# Problem requirements:
The answer must consist only of the lines from the line with "[syfpprotocol.cpp]), the icon" to the line with "Every call into", both included, exactly as they stand below.

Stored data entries

(** * Share Your Files: a shallow embedding of the transfer core

    The development follows the C++ sources of Share Your Files (SYF):
    the transactional file reader and writer ([fileintransfer.cpp]), the file
    descriptor and its stream operators ([fileinfo.cpp]), the receiving side of
    the SYFFT protocol ([syfftprotocolcommon.cpp], [syfftprotocolreceiver.cpp]),
    the discovery protocol ([syfdprotocol.cpp]) and the peer registry
    ([user.cpp], [users.cpp]); then the datagram of the discovery protocol
    ([syfddatagram.cpp]), the picker protocol ([SYFPicker/main.cpp],
    [syfpprotocol.cpp]), the icon protocol ([syfitprotocol.cpp],
    [usericon.cpp]) and the progress of a transfer ([transferinfo.cpp]).

    Fixed-width integers are kept in [Z] with the wrap-around written out,
    byte arrays are [list byte], strings are [string] (a [QString] is
    represented by its UTF-8 bytes; the names of a datagram, whose length
    matters on the wire, by their UTF-16 code units), [QHash] and
    [QJsonObject] are [gmap]s.
    Every call into the operating system (file open, write, commit, directory
    listing) is an explicit oracle argument of the operation that makes it. *)

From Stdlib Require Import ZArith Lia Bool List String Ascii Strings.Byte.
From stdpp Require Import base tactics option list gmap strings.
Import ListNotations.

Local Open Scope Z_scope.

(** ** Machine integers *)

Definition wrap8 (x : Z) : Z := x mod 2 ^ 8.
Definition wrap32 (x : Z) : Z := x mod 2 ^ 32.
Definition wrap64 (x : Z) : Z := x mod 2 ^ 64.

Definition zlen {A : Type} (l : list A) : Z := Z.of_nat (length l).

(** ** fileintransfer.hpp / fileintransfer.cpp *)

Module FileInTransfer.

(** [FileInTransfer::MAX_CHUNK_SIZE]. *)
Definition MAX_CHUNK_SIZE : Z := 8192.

# Result of this task:
    [syfpprotocol.cpp]), the icon protocol ([syfitprotocol.cpp],
    [usericon.cpp]) and the progress of a transfer ([transferinfo.cpp]).

    Fixed-width integers are kept in [Z] with the wrap-around written out,
    byte arrays are [list byte], strings are [string] (a [QString] is
    represented by its UTF-8 bytes; the names of a datagram, whose length
    matters on the wire, by their UTF-16 code units), [QHash] and
    [QJsonObject] are [gmap]s.
    Every call into the operating system (file open, write, commit, directory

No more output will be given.